Little is known regarding the importance of T. ovata and the other taxa described in the present study to commercial forestry operations. In South Africa, however, T. juvenalis and T. verrucosa appear to be of minor importance, and largely restricted to non-commercial species of eucalypts that are planted as ornamental trees in the Western Cape Province. This is in contrast to two other similar Teratosphaeria species, namely T. gauchensis and T. zuluensis that are major canker pathogens of Eucalyptus in many parts of the world where these trees are grown as non-natives in plantations (Cortinas et al. 2006a, b).

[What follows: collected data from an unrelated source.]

(** Only required fields contribute to the first and to the third loop. *)
Lemma receivedInit_filter (l : list Field) :
  cat (map (fun f => textOf (emitReceivedInit f)) l)
  = cat (map receivedInit (filter (fun f => Required f = true) l)).
Proof.
  induction l as [|f l IH]; [reflexivity|].
  cbn [map]. rewrite cat_cons, IH. unfold emitReceivedInit.
  destruct (Required f) eqn:Hr.
  - rewrite filter_cons_True by exact Hr. reflexivity.
  - rewrite filter_cons_False by (rewrite Hr; discriminate). reflexivity.
Qed.

Lemma receivedCheck_filter (l : list Field) :
  cat (map (fun f => textOf (emitReceivedCheck f)) l)
  = cat (map receivedCheck (filter (fun f => Required f = true) l)).
Proof.
  induction l as [|f l IH]; [reflexivity|].
  cbn [map]. rewrite cat_cons, IH. unfold emitReceivedCheck.
  destruct (Required f) eqn:Hr.
  - rewrite filter_cons_True by exact Hr. reflexivity.
  - rewrite filter_cons_False by (rewrite Hr; discriminate). reflexivity.
Qed.

(** Excluded fields contribute nothing to the second loop. *)
Lemma unmarshalCase_filter (l : list Field) :
  cat (map (fun f => textOf (emitUnmarshalCase f)) l)
  = cat (map (fun f => textOf (emitUnmarshalCase f))
             (filter (fun f => UnmarshalName f <> "-") l)).
Proof.
  induction l as [|f l IH]; [reflexivity|].
  cbn [map]. rewrite cat_cons, IH.
  destruct (decide (UnmarshalName f = "-")) as [He | Hne].
  - rewrite filter_cons_False by (intros H; now apply H).
    unfold emitUnmarshalCase. rewrite He. reflexivity.
  - rewrite filter_cons_True by exact Hne. reflexivity.
Qed.

(** ** Registered facilities are kept *)

Lemma Keeps_emit (t : string) : Keeps (emit t).
Proof. intros c k Hk. exact Hk. Qed.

Although their origin is currently not known, they are regarded as important quarantine organisms in many countries. Thus research is required to develop molecular techniques that can rapidly distinguish these morphologically similar pathogens, especially when they occur in mixed infections with other Teratosphaeria spp. on Eucalyptus leaves.